Все лето Андре просидел в столице, затем отправился в Синтру, где черный пламень его глаз опустошил немало сердец; потом он совершил триумфальную поездку по Брагансе, под треск фейерверков и клики «виват!» в честь племянника нашего Рейса Гомеса. В октябре Браганса поручила доктору Андре Кавалейро (как писало «Эхо Трасос-Монтес») представлять ее в кортесах, вверившись его блестящей эрудиции и ораторскому дарованию…» Лишь после всего этого он вернулся в Коринду. Бывал и в «Башне». Отец Гонсало как раз только что перенес гастрическую лихорадку, обострившую его застарелую болезнь — диабет; во время этих посещений Андре уже не искал случая увлечь Грасинью в тенистые, уединенные аллеи парка. Нет! Он предпочитал сидеть в голубой гостиной и беседовать о политике с укутанным в одеяло Висенте Рамиресом. Старый губернатор уже не поднимался с кресла. Грасинья писала брату в Коимбру, что встречи с Андре стали не такими пылкими и непринужденными, как раньше: «…он очень занят, готовится в депутаты…» После рождества Кавалейро вернулся в Лиссабон к открытию кортесов; он вез с собой целый обоз мебели, камердинера Матеуса, новую верховую лошадь, купленную в Вилла-Кларе у Мануэла Дуарте, и два ящика книг. Милейшая мисс Роде утверждала, что Марс, как и подобает герою, попросит руки Психеи лишь после какого-нибудь славного подвига, например, «после триумфального дебюта, благоухающего всеми цветами красноречия…». Когда Гонсало приехал в «Башню» на пасхальные каникулы, лицо сестры показалось ему бледненьким и испуганным. Письма от Андре, который давно уже выступил «с триумфальным дебютом, благоухающим всеми цветами красноречия», становились все короче, все небрежней. Последнее его послание (которое Грасинья под секретом показала брату), с пометкой «палата депутатов», состояло всего из трех кое-как нацарапанных строчек: «Предстоит масса работы в комиссиях, погода хорошая, сегодня вечером бал у графа Вильяверде, ужасно соскучился. Твой верный Андре…» Гонсало Мендес Рамирес решил в тот же вечер поговорить с отцом, угасавшим в своем кресле,

— По-моему, Андре очень нехорошо поступает с Грасиньей. Что ты об этом думаешь?

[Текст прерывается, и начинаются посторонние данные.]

Example search_airports_sample :
  let py_str := fun s : string => "{" +:+ s +:+ "}" in
  let tool := fun rows =>
    Tools.search_airports "http://127.0.0.1:8080" "tok" string py_str
      (fun _ => rows) ∅ Tools.PyNone Tools.PyNone (Tools.PyStr "Goroka") in
  tool [] = "There are no airports matching that query. Let the user know there are no results." /\
  tool ["'id': 1"] = "{'id': 1}" /\
  tool ["'id': 1"; "'id': 2"] = "{'id': 1}" +:+ Tools.newline +:+ "{'id': 2}" /\
  tool ["'id': 1"; "'id': 2"; "'id': 3"] =
    "There are 3 airports matching that query. Here are the first 2 results:"
    +:+ Tools.newline +:+ "{'id': 1} {'id': 2}".
Proof. cbv zeta. repeat split; vm_compute; reflexivity. Qed.

Example parse_messages_sample :
  LangChainTools.parse_messages
    [LangChainTools.BASE_HISTORY;
     {| LangChainTools.type := "human"; LangChainTools.content := "hi" |};
     {| LangChainTools.type := "system"; LangChainTools.content := "x" |}]
  = [AIMessage "I am an SFO Airport Assistant, ready to assist you.";
     HumanMessage "hi"].
Proof. reflexivity. Qed.

Example chat_without_index_sample :
  (LangChainTools.chat_handler (fun _ _ => Response "ok") id "hello"
     {| LangChainTools.app := LangChainTools.init;
        LangChainTools.session :=
          {| LangChainTools.uuid := None;
             LangChainTools.history := None |} |}).1
  = Raise (HTTPException 400%Z
             "Error: Invoke index handler before start chatting").
Proof. reflexivity. Qed.

Example chat_success_sample :
  let r := LangChainTools.chat_handler (fun _ _ => Response "Gate A6") id
             "Where is my gate?" langchain_one_session in
  r.1 = Return "Gate A6" /\
  LangChainTools.history (LangChainTools.session r.2) =
    Some [LangChainTools.BASE_HISTORY;
          {| LangChainTools.type := "human";
             LangChainTools.content := "Where is my gate?" |};
          {| LangChainTools.type := "ai";
             LangChainTools.content := "Gate A6" |}].
Proof. split; reflexivity. Qed.

(** * Further properties *)

(** ** Session life cycle of the LangChain demo *)

Section LangChainLifeCycle.
Import LangChainTools.

Variable ainvoke : UserAgent -> string -> AgentOutcome.
Variable markdown : string -> string.

(** The index handler always returns, and this is what it leaves. *)
Lemma index_run (uuid4 : string) (c : Ctx) :
  let id := default uuid4 (uuid (session c)) in
  let h := default [BASE_HISTORY] (history (session c)) in
  let new := fresh (dom (clients (app c))) in
  index uuid4 c =
    (Return h,
     {| app := {| _user_sessions :=
                    <[id := initialize_agent new (parse_messages h)]>
                      (_user_sessions (app c));
                  connector := true;
                  clients := <[new := Open]> (clients (app c)) |};
        session := {| uuid := Some id; history := Some h |} |}).
Proof.
  cbv zeta. unfold index, bind.
  generalize (user_session_create_run uuid4 c). cbv zeta. by intros ->.
Qed.

(** X1.  The index handler never fails.  It keeps the identifier and the
    history a session already has, fills in a new identifier and the
    greeting otherwise, returns the history, and registers under the
    session's identifier an agent whose memory is the parsed history and
    whose client is new and open. *)
Theorem index_sets_up_session (uuid4 : string) (c : Ctx) :
  let r := index uuid4 c in
  let id := default uuid4 (uuid (session c)) in
  let h := default [BASE_HISTORY] (history (session c)) in
  r.1 = Return h /\
  session r.2 = {| uuid := Some id; history := Some h |} /\
  exists a,
    _user_sessions (app r.2) !! id = Some a /\
    agent a = parse_messages h /\
    clients (app c) !! client a = None /\
    clients (app r.2) !! client a = Some Open.
Proof.
  cbv zeta. generalize (index_run uuid4 c). cbv zeta. intros ->.
  simpl. split; [done|]. split; [done|].
  eexists. split; [apply lookup_insert_eq|]. simpl.
  split; [done|]. split; [|apply lookup_insert_eq].
  apply not_elem_of_dom. apply is_fresh.
Qed.

(** X2.  Once the index handler has run, a chat request with a non-empty
    prompt meets neither guard nor a missing key: the agent that the index
    handler registered for the session is called on the prompt, and the
    request returns the rendering of that agent's output, fails with the
    status-500 exception made from that agent's error, or lets through the
    exception that [except Exception] does not catch. *)
Theorem chat_after_index (uuid4 prompt : string) (c : Ctx) :
  prompt <> "" ->
  let c1 := (index uuid4 c).2 in
  exists id a,
    uuid (session c1) = Some id /\
    _user_sessions (app c1) !! id = Some a /\
    (chat_handler ainvoke markdown prompt c1).1 =
      match ainvoke a prompt with
      | Response output => Return (markdown output)
      | Raises err =>
          Raise (HTTPException 500%Z ("Error invoking agent: " +:+ err))
      | RaisesBase err => Raise (BaseException err)
      end.
Proof.
  intros Hp. generalize (index_run uuid4 c). cbv zeta. intros ->.
  cbn [snd].
  set (a := initialize_agent (fresh (dom (clients (app c))))
              (parse_messages (default [BASE_HISTORY] (history (session c))))).
  exists (default uuid4 (uuid (session c))), a.
  split; [done|]. split; [apply lookup_insert_eq|].
  rewrite (langchain_chat_handler_run ainvoke markdown _ prompt
             (default uuid4 (uuid (session c)))
             (default [BASE_HISTORY] (history (session c))) a Hp);
    [|done|done|apply lookup_insert_eq].
  by destruct (ainvoke a prompt).
Qed.
(** * SkyMarshal computer-vision core: speed estimator, plate reader, frame processor

    A shallow embedding of [src/speed_estimator.py], [src/alpr.py] and
    [src/processor.py].

    Conventions of the embedding:
    - Python [int] is [Z]; Python and numpy floats are idealised as exact
      rationals [Q] (no rounding error, no NaN or infinity);
    - a Python [dict] keyed by track id is a [gmap Z _]; mutation of a dict
      entry in place is an [insert] at the same key;
    - a method that mutates [self] is a function from the old state to an
      [outcome]: the returned value (or the raised exception) together with
      the new state;
    - the collaborators the repository does not implement (the homography of
      OpenCV, the YOLO plate model, the EasyOCR reader, the drawing routines)
      are [Variable]s of the enclosing [Section]. *)

From Stdlib Require Import ZArith QArith Qround Qabs Ascii String Lia Lqa.
From stdpp Require Import gmap strings list.

Local Open Scope Z_scope.

(** ** Exceptions and outcomes *)

Inductive exn : Type :=
  | ZeroDivisionError
  | AttributeError.

Inductive outcome (A S : Type) : Type :=
  | Returned (value : A) (state : S)
  | Raised (e : exn) (state : S).

Arguments Returned {A S} value state.
Arguments Raised {A S} e state.

Definition state_of {A S : Type} (o : outcome A S) : S :=
  match o with
  | Returned _ s => s
  | Raised _ s => s
  end.

Definition value_of {A S : Type} (o : outcome A S) : option A :=
  match o with
  | Returned v _ => Some v
  | Raised _ _ => None
  end.

(** ** The Python builtins the code relies on *)

Module Py.

Definition Qltb (a b : Q) : bool := negb (Qle_bool b a).

(** [min(a, b)]: the first argument unless the second is strictly smaller. *)
Definition min (a b : Q) : Q := if Qltb b a then b else a.

(** [sum(l)]: left to right, starting from [0]. *)
Definition sum (l : list Q) : Q := fold_left Qplus l 0%Q.

(** Normalisation of one bound of a slice [l[lo:hi]] against [len(l) = n]:
    a negative bound counts from the end, and both are clipped to [0..n]. *)
Definition clip (n i : Z) : Z :=
  if i <? 0 then Z.max (i + n) 0 else Z.min i n.

(** The number of indices selected by [lo:hi] on a sequence of length [n]. *)
Definition slice_len (n lo hi : Z) : Z :=
  Z.max 0 (clip n hi - clip n lo).

(** [l[lo:hi]] *)
Definition slice {A : Type} (l : list A) (lo hi : Z) : list A :=
  let n := Z.of_nat (length l) in
  take (Z.to_nat (slice_len n lo hi)) (drop (Z.to_nat (clip n lo)) l).

(** [l[lo:]] *)
Definition slice_from {A : Type} (l : list A) (lo : Z) : list A :=
  drop (Z.to_nat (clip (Z.of_nat (length l)) lo)) l.

(** [sorted(l)] on numbers.  Python's sort is stable, and a stable sort is
    determined by its input; insertion from the right is one. *)
Fixpoint insert_sorted (x : Q) (l : list Q) : list Q :=
  match l with
  | [] => [x]
  | y :: l' => if Qle_bool x y then x :: y :: l' else y :: insert_sorted x l'
  end.

Definition sorted (l : list Q) : list Q := foldr insert_sorted [] l.

(** Rounding of a rational to the nearest integer, ties to even. *)
Definition rint (q : Q) : Z :=
  let f := Qfloor q in
  let r := (q - inject_Z f)%Q in
  if Qltb r (1 # 2) then f
  else if Qltb (1 # 2) r then f + 1
  else if Z.even f then f else f + 1.

(** [round(q, 1)]: one decimal place. *)
Definition round1 (q : Q) : Q := (inject_Z (rint (q * 10)) / 10)%Q.

End Py.

(** ** [src/speed_estimator.py] *)

Module SpeedEstimator.

Section Estimator.

(** Bird's-eye-view coordinates (a numpy vector of two metres values). *)
Variable GroundPos : Type.

(** [SpeedEstimator.get_real_world_pos]: [cv2.perspectiveTransform] with
    the matrix [self.M] computed once by the constructor. *)
Variable get_real_world_pos : Z * Z -> GroundPos.

(** [np.linalg.norm(a - b)] *)
Variable norm_diff : GroundPos -> GroundPos -> Q.

(** One value of [self.tracker_data]. *)
Record Track : Type := mkTrack {
  last_frame : Z;
  last_pos : GroundPos;
  speed_history : list Q;
  current_speed : Q;
  stable_frames : Z;
  hits : Z
}.
(** [NumberingWrite.inverse] *)
Definition inverse (w : numbering_write) : numbering_write :=
  {| channel_id := channel_id w; name := name w; before := after w; after := before w |}.

(** ** [order_numbering_writes] *)

(** The writes leaving each slot. *)
Definition add_leaving (leaving : gmap slot (list nat)) (x : nat * numbering_write)
    : result (gmap slot (list nat)) :=
  let '(position, w) := x in
  let! m := moves w in
  if negb m then Ok leaving
  else
    let! s := slot_key (before w) in
    match s with
    | None => Ok leaving
    | Some s => Ok (<[s := default [] (leaving !! s) ++ [position]]> leaving)
    end.

(** [blockers] and [blocking]. *)
Record graph := { blockers : gmap nat (gset nat); blocking : gmap nat (gset nat) }.

Definition add_edge (position : nat) (g : graph) (holder : nat) : graph :=
  if (holder =? position)%nat then g
  else {| blockers := alter (fun s => {[holder]} ∪ s) position (blockers g);
          blocking := alter (fun s => {[position]} ∪ s) holder (blocking g) |}.

Definition add_blockers (leaving : gmap slot (list nat)) (g : graph)
    (x : nat * numbering_write) : result graph :=
  let '(position, w) := x in
  let! s := slot_key (after w) in
  match s with
  | None => Ok g
  | Some s => Ok (foldl (add_edge position) g (default [] (leaving !! s)))
  end.

Definition no_edges (n : nat) : gmap nat (gset nat) :=
  list_to_map (map (fun p => (p, ∅)) (seq 0 n)).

Висенте Рамирес слабо пошевелил рукой; жест его выражал печаль и бессилие; перстень с гербом то и дело соскальзывал с исхудавшего пальца.

Но вот в мае закрылись заседания кортесов — нескончаемые заседания, поглощавшие все мысли Грасиньи, которая страстно мечтала, «чтобы депутатов распустили на каникулы». И что же? Чуть ли не на следующий день она в Санта-Иренее, а Гонсало в Коимбре узнали из газет, что «молодой многообещающий депутат Андре Кавалейро отбыл в Италию и Францию в длительный вояж, посвященный отдыху и ученым занятиям». Ни единой строки своей избраннице, почти невесте!.. Это был прямой вызов. В былые времена Рамиресы с конными вассалами и пешей ратью обрушились бы за такую обиду на гнездо Кавалейро и оставили бы на месте замка лишь обугленные бревна да повешенных на пеньковой веревке челядинцев… Но умиравший Висенте Рамирес только покорно прошептал: «Негодяй!..» Гонсало в Коимбре рычал от ярости и клялся отхлестать мерзавца по щекам! Добрейшая мисс Роде обрела утешение в музыке: она велела распаковать свою старую арфу, и над рощами Санта-Иренеи понеслись элегические арпеджио. Кончилось все это горькими слезами Грасиньи. Она так отчаялась в жизни, что перестала даже причесываться и несколько недель пряталась от всех в павильоне под акациями, чтобы никто не видел ее горя.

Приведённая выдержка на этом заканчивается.